Most likely, such an exercise as a “gymnastic bridge” was performed by each person in physical education classes during the period of study at school. After all, it is included in the category of basic and is the basis for the further execution of acrobatic stunts. If you haven’t got up on the bridge for a long time or you just don’t know how to do it, then you shouldn’t experiment. In this case, not the last role is played not only by flexibility, but also by the sequence of rules.
How to learn to get up on the bridge?
- In this case, a good warm-up and consistency will be useful, you need to warm up your body and muscles and do several exercises. The first of which should be done lying down, hands should be raised up, knees should not bend and try to bend. When performing the exercise, there should be no sudden movements and you should try to lock in this position for 1 minute.
- The following exercise must be performed to train leg muscles. To do this, stand on your knees apart, raise your hands up and gradually lean back, with your fingers while touching the floor.
- 3rd exercise should be performed while lying on your stomach. Hands should be at the level of the thighs, legs - bent at the knees, with your head you need to reach.

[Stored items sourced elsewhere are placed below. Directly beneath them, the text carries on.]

(* ===== verification/Prelude.v ===== *)
(** * MindOne: a verification library for the coordinator and its accounting

    MindOne lends idle GPUs: consumers submit inference jobs, workers (nodes
    that publish instances of a model) claim and run them, and the coordinator
    keeps the quota that pays for them.  This library models the part of the
    program that decides about money, leases, identities, nodes and files, and
    proves what it promises.  The program is Rust with its state in PostgreSQL; paths below
    are under [src/crates/].

    ** The parts and their files

    mindone-accounting is pure code, one file each:
    - [Fixed] (fixed.rs, lib.rs): micro-quota amounts and the settlement formula;
    - [Billing] (billing.rs): the physical quote and the reservation bound;
    - [Reserve] (reserve.rs), [Ledger] (ledger.rs), [Tier] (tier.rs and
      quality.rs), [Policy] (policy.rs), [Routing] (routing.rs), [Glicko2]
      (glicko2.rs) and [Optimize] (optimize.rs).

    mindone-protocol: [Envelope] and [Requests] (jobs.rs, openai.rs, common.rs)
    hold the messages about jobs and their validation, [NodeRequests] (nodes.rs,
    models.rs) those about nodes and models.

    mindone-coordinator is a set of transactions on the database:
    - [Store] (migrations 0001, 0024, 0027): accounts and ledgers as [Books],
      an INSERT with its triggers and constraints as a fallible function;
      [Tables] has the rows about jobs and [State], the whole database;
    - [Api] (error.rs), [Asn] and [AntiAbuse] (anti_abuse.rs), [StandardData]
      (standard_data.rs), [Fingerprint] (execution_fingerprint.rs);
    - [Snapshot], [Lease], [Postings], [Complete], [ReserveOps] (settlement.rs):
      [complete_job] and [release_reserve], statement by statement;
    - [Quotes], [Admission], [Dispatch], [JobOps] (routes/jobs.rs,
      device_binding.rs, and [cancel_timed_out_job] of openai_gateway.rs):
      [create_job], the candidate query, [claim_job], [renew_job], [get_job],
      [job_fail] and the reaping both [claim_job] and [get_job] begin with;
    - [Results], [Streams] (the rest of routes/jobs.rs): the answer [job_result]
      checks before [complete_job], the log of stream events of an SSE job and
      the pages [get_job_stream] reads; [StreamSpec] has the abstract log, and
      [StreamWitnesses] applies its theorems.

    - [RegulatedRoutes], [RegulatedJobs] (routes/regulated_jobs.rs):
      [prepare_regulated_job], whose candidate query shares the ranking of
      [Dispatch], and [create_regulated_job];
    - [Hardware] (the profile of a node and what it may run), [Nodes], [Models]
      and [Honors] (routes/nodes_models.rs): registering a node, its heartbeats,
      publishing, withdrawing and listing models, the honor board;
    - [Identity] (auth.rs, and [authenticate] and [authenticate_inference] of
      db.rs), [AuthRoutes] (routes/auth_routes.rs), [WebAuth] (web_auth.rs,
      password.rs, email.rs) and [ApiKeys] (routes/api_keys.rs): device logins,
      sessions, mailbox accounts and inference keys, over the tables [IdDb];
      [IdentitySpec] has their invariant and the changes each handler is made
      of, and [IdentityRuns] a world in which the statements of polls and
      password checks interleave with any other calls;
    - [OperatorGrant] (operator_grant.rs): credits outside the HTTP routes, over
      the users, the books and an audit table;
    - [Quality] (quality.rs): trusted evaluation events, the scores of models
      and the ranking of a name's models, over the tables [QualityDb];
      [QualitySpec] has runs of events and publications.

    mindone-engine (validation.rs) accepts model files: [Files] is a reader of
    bytes with its format relations, [Paths] the paths and file names, [Gguf]
    and [Safetensors] the two parsers, [GgufSpec] and [SafetensorsSpec] the
    formats they accept, [ModelFiles] split packages and [validate_model].

    A handler is a function from the database and a [Tx] (the clock, fresh
    identifiers and nonce of its transaction) to its answer and the database it
    commits.  [?] is the bind of [result], and an error that leaves the
    transaction rolls it back; the paths that commit and answer an error return
    both.  [Prelude], [Text], [Net] and [Float64] hold the vocabulary: machine
    integers as [Z] with the checks and saturations written out, strings as
    bytes with the standard library functions the code calls, comparators with
    a verified stable sort, addresses, and binary64 as the Standard Library's
    executable IEEE 754 operations.

    ** What is proved

    - Money: a settlement moves exactly what it deducts and conserves the total
      over accounts and reserve, in the pure formula ([Fixed]) and through the
      ledgers ([Settled]); a job settles once and a repeated submission replays;
      a reservation covers every settlement below its limits ([Billing]); the
      reserve stays solvent, and the database release implements the pure one
      ([ReserveOps]).
    - Jobs: [Lifecycle] has the invariant of the database and [Progress] that
      every handler keeps it and moves a job only forward; [Reservations] is
      the coordinator as a transition system, whose reachable states have each
      account's reservation equal to what its unfinished jobs reserved, and in
      which each job ends after a bounded number of moves; [Journeys] follows a
      job from creation to its result: delivery, idempotence, price, and the
      ends of abandoned and refused jobs.
    - Regulated routes: [RegulatedSpec] has what preparing and redeeming do and
      that both keep the invariant; a route is redeemed once ([Reservations]),
      only on the hardware it was attested for, and keeps its slot and price.
    - Choice: [Routing] and [Selection] (the model served is the best one
      allowed), [DispatchSpec] (the SQL of the candidate query ranks as
      mindone-accounting does, and hands out only what may be served).
    - Nodes: [NodesSpec] has the invariant of the registry and what each handler
      does to it (a node stays on the device that registered it, only a healthy
      heartbeat accepts work, verified uptime follows the clock), [Catalogue]
      that a listed name is asked for as what was listed, or is refused,
      [HonorsSpec] that the boards count what they say.
    - Identities: [Sessions] has the promises about every run from an empty
      database: a device flow opens one session, only to a signature of its key
      over the challenge of its start, for the identity the provider named when
      asked about its device code; a refresh needs a fresh signature and replaces both tokens; a logout
      is final; an API key stays within its session; a mailbox login needs the
      password, the code of the flow and the mailed token.
    - Quality: [QualitySpec] shows that scores and tiers are what the recorded
      events measured, that an event re-ranks the models of its name and no
      other, and that it counts once.
    - Grants: an operator's grant credits its amount once and leaves the rest
      of the books alone ([OperatorGrant]).
    - Evidence: the ledger's encoding is injective and its head commits to the
      whole chain; a stored value opens to what was stored; the assessments of
      anti-abuse and fingerprints are their rules.
    - Streams: appending implements an append-only log ([StreamSpec]), what a
      consumer reads is the log, and a settled stream was complete.
    - Files: each parser accepts exactly the files of its format ([GgufSpec],
      [SafetensorsSpec]), a package passes exactly when it is complete, and a
      report is true of the file that was read ([ModelFiles]).
    - [Witnesses], [RegulatedWitnesses], [NodesWitnesses], [HonorsWitnesses],
      [IdentityWitnesses] and [QualityWitnesses] apply the theorems about jobs,
      routes, nodes, identities, grants and quality events to small concrete
      worlds; the other witnesses are beside their theorems.

    ** Parameters

    Third-party code is an argument: the classes [Crypto] (AES-GCM, HKDF, HMAC,
    SHA-256, base64; [CryptoLaws] states that decryption inverts encryption),
    [Serde] and [JobJson] (serde_json's encoders and parsers, with
    [RegulatedJson] for the regulated requests), [Collation]
    ([lower()] of the database), [JsonAccess] and [ResponseJson] (the JSON text
    of a result and of a response), [HeaderJson] (the events serde_json reads
    from the header of a file), [ProfileJson] (the JSON of a hardware profile),
    [Libm] (the elementary functions of Glicko-2), [Ed25519],
    [Argon2], [Lettre] (which text is a mailbox, and whether a mail was sent),
    [GithubAnswers], the text form of a UUID, [Draws] (the bytes of the random
    generator), and in [Tx] whatever
    a clock or generator yields; no theorem assumes that clocks advance or that
    generators do not repeat, a collision fails the INSERT it meets.  The record
    [Answers] has what the operating system answers to [validate_model].  Where
    collision resistance is needed, the theorem's conclusion names the
    collision instead of assuming there is none.

    ** Bounds

    Recursion is structural or over lists, with three exceptions that carry
    fuel: [solve_volatility] takes the 1000 steps the code allows and answers
    its error after them, the streak of [Honors] stops at a day without calls
    and has one step more than there are days, and the milestones multiply by
    ten at most [MILESTONE_FUEL] times before they pass the width of an [i64];
    [HonorsSpec] proves the last two enough.  The constant
    100 of the two reaping queries is [REAP_LIMIT]: [abandoned_job_concluded]
    asks that at most so many jobs wait, which is what one read concludes.
    [skip_gguf_value] recurses over the levels left of [MAX_ARRAY_DEPTH], the
    code's own limit, and [repeat_read] over the count the file declares.

    ** Not modelled

    - Axum and the reading of configuration: a handler starts with its
      [Principal] and [Config], the login handlers with the Authorization header
      and the decoded body.  The limit on concurrent Argon2 hashes, HTML pages,
      SMTP settings, the signed evidence that [operator_quality] checks and the
      other operator commands, the CLI, the sandbox and the processes,
      installs and downloads of the engine are I/O around third-party programs.
    - The hidden evaluation work that [claim_job], [renew_job] and the others
      branch to first, and the routes of evaluations, attestation, governance
      and quota: [Reservations.elsewhere] admits them as steps that may change
      anything but what the jobs, regulated routes and reservations rely on.
      [node_stats] of routes/nodes_models.rs assembles JSON and is left out.
    - The device keys, users and sessions that the abuse tables of [AntiAbuse]
      join are its own rows, not those of [Identity].
    - Constraints on the format of columns, and the triggers of migrations
      0032 and 0034: they can only make a statement fail, and a failed
      statement rolls back.
    - Concurrency below a transaction: transactions are atomic steps, as the
      row locks the code takes make them; a row skipped by SKIP LOCKED appears
      as a call made before or after.  Lost connections, logging and zeroizing.
    - Among equal jobs of the queue the database may choose any; the model
      takes the smallest identifier. *)
From stdpp Require Export base tactics option list list_numbers gmap strings sorting pretty.
From Stdlib Require Export ZArith Lia.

This is an excellent stretch for the spine, especially this procedure is useful to those people who have sedentary work.
- After performing all these exercises, you can try to get on the bridge, only from the prone position. To do this, lie on your back, focus on your arms and legs and begin to pull up to your shoulders, raising your back from the floor. Surely locking in this position, you need to start straightening limbs. Now the bridge is ready! Then you need to smoothly repeat the exercise in the opposite direction, lying down gradually on the floor.
Become a bridge from a standing position
After you manage to get on the bridge from a prone position, you can try to perform these exercises from a standing position. Well, if you have a wall bars, if not - then it is better to choose a support with a non-slip coating, for example, a wall covered with wallpaper.
Legs should be set shoulder-width apart, arms should be raised upwards, while standing with the back against the wall. It is better to ask someone to insure you. Ideally, of course, such exercises should be performed under the guidance of a qualified trainer. Now, from a standing position, you need to make a slope to the wall, while the legs should not slide. It is time to gradually go down the wall. Returning to the starting position at first is better by leaning on the wall.
How to quickly master the exercise?
Learning to get up faster on the gymnastic bridge will help knowledge of the subtleties and safety rules when performing this exercise. To hurry in this matter is impossible, so you can damage your musculoskeletal system.
After the active growth of the human body stops, solidification processes in certain areas begin to occur in the spine, but once again it is possible to acquire the former flexibility, but only gradually. This requires regular training, especially if you are not a sports person.
For starters, you can try yoga. This is the safest method of achieving maximum flexibility, in addition, yoga will bring considerable benefits to the body. The bridge itself is the chakrasana, which involves arching the spine and relaxing the deep-lying layer of muscle tissue.
This exercise allows you to strengthen the muscles of the body and limbs, increases the tone of the glands of the body and internal organs, improves the general condition and metabolism. Energetically, this asana is associated with the solar plexus and energizes the entire body. Following the instructions of yoga, men should go to the north with their heads while women should go to the south.
Legs should be brought together, arms should be freely placed along the body, while breathing should be free. Put your palms on the floor, under the shoulder joints, your fingers should lie facing the legs. Now the torso needs to be raised, with it bent over in the back and putting the crown of the head on the floor. In this position, you need to briefly fix, while watching the breath.
Then continue pushing on the arms from the floor until the legs and arms are fully extended. It is necessary to continue in this position until the first signs of fatigue appear, breathing should be free and even. At the end of the exercise, you should slowly exhale and calmly return to the starting position, and then relax. Perform this exercise from 1 to 4 times, with a two-minute interval.
You can not get up on the bridge on a slippery floor, do not rush to perform a full deflection. The arms and legs should serve as a fixed support for the whole body. Attention should be focused on sensations in the lumbar region and kidneys.
If you are a person at risk for health reasons, then you better not get on the bridge. This is true if you have high blood pressure; there are diseases of the thyroid gland, gastric ulcer; problems with hearing and capillaries of the eyes. It is also best not to perform this exercise for people who have recently suffered bone fractures or abdominal surgeries. In addition, you will first need to master the exercises, which include backward bending. They will help speedy adaptation of the spine and muscles to the implementation of the gymnastic bridge.
The bridge brings excellent results in stretching the spine, provided that the exercise is correctly observed. This is a good gymnastics and a great way to warm up the muscles. Performing a gymnastic bridge, you can get rid of pain in the back, neck, spine, of course, if a person does not have medical contraindications to this. Practice and everything will work out for you!